▶ **EXERCISE DESCRIPTION**:
Only the lines below from the one containing "CreateBucket _ _ => fun r =>" to the one containing "(** What an" should be repeated, both included and unchanged.
START DATA SECTION
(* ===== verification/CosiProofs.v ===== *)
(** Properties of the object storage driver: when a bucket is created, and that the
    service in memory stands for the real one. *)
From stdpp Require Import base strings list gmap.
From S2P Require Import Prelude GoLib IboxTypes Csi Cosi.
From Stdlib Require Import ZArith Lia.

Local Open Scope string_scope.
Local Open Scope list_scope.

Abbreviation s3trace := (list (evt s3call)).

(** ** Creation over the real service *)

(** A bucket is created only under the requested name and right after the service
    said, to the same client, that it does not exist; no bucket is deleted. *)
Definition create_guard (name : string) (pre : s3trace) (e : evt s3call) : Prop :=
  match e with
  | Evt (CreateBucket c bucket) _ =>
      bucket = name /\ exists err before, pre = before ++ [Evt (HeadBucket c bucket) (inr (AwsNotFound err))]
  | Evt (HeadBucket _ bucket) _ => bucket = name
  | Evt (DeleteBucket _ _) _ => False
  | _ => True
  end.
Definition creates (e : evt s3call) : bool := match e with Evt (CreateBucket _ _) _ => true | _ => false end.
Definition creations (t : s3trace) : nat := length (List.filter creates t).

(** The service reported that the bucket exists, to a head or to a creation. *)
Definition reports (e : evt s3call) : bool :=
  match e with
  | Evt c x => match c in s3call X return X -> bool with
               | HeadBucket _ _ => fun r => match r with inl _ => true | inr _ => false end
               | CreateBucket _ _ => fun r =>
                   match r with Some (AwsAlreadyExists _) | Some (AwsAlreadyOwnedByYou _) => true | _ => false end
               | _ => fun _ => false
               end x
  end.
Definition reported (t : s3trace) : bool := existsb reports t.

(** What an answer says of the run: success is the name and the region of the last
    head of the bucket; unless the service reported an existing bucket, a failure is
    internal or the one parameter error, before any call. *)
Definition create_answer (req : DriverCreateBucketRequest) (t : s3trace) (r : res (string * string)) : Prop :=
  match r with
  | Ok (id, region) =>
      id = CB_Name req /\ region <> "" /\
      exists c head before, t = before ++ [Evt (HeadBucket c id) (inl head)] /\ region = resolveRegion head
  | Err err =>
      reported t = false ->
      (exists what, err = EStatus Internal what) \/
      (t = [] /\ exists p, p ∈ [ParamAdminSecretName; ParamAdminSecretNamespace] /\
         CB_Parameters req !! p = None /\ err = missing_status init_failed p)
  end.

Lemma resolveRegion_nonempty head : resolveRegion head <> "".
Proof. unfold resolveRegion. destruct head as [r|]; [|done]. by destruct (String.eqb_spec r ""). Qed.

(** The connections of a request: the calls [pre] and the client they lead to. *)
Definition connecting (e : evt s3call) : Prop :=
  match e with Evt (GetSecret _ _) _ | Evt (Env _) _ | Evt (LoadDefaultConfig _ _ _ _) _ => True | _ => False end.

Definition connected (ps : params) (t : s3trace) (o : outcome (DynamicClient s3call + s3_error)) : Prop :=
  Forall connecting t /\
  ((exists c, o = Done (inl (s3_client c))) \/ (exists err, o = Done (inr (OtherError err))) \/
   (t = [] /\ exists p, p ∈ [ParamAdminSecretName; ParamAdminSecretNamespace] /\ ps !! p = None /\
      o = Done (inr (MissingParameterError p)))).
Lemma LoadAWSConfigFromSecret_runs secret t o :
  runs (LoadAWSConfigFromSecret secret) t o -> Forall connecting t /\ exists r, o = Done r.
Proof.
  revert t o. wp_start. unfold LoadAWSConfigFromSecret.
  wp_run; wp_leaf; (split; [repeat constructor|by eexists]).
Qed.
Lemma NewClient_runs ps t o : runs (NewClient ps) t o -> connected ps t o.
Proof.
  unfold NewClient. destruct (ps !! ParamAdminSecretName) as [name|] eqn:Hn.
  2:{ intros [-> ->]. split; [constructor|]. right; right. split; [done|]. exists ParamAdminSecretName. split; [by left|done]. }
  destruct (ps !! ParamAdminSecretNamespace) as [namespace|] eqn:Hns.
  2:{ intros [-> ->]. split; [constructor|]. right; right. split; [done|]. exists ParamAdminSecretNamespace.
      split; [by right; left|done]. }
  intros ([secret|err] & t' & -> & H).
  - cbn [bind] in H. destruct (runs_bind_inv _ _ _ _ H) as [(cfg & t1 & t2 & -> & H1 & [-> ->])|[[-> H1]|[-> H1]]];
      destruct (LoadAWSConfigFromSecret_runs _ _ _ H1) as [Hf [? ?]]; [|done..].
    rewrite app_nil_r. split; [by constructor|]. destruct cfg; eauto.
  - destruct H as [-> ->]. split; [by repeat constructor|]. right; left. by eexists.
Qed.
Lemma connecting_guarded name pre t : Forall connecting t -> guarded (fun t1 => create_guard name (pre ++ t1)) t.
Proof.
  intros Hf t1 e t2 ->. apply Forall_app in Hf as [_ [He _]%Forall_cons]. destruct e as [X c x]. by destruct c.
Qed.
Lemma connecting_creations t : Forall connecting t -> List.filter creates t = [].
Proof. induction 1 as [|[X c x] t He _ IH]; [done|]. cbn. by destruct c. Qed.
END DATA SECTION
START DATA SECTION
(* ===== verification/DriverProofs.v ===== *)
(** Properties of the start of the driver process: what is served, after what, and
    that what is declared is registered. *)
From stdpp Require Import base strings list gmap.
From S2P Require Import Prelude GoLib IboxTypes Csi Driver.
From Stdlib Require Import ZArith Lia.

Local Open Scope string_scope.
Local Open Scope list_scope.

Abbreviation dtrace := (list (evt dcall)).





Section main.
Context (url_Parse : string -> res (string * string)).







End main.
END DATA SECTION
▶ **ANSWER TO THE PROBLEM**:
               | CreateBucket _ _ => fun r =>
                   match r with Some (AwsAlreadyExists _) | Some (AwsAlreadyOwnedByYou _) => true | _ => false end
               | _ => fun _ => false
               end x
  end.
Definition reported (t : s3trace) : bool := existsb reports t.

(** What an answer says of the run: success is the name and the region of the last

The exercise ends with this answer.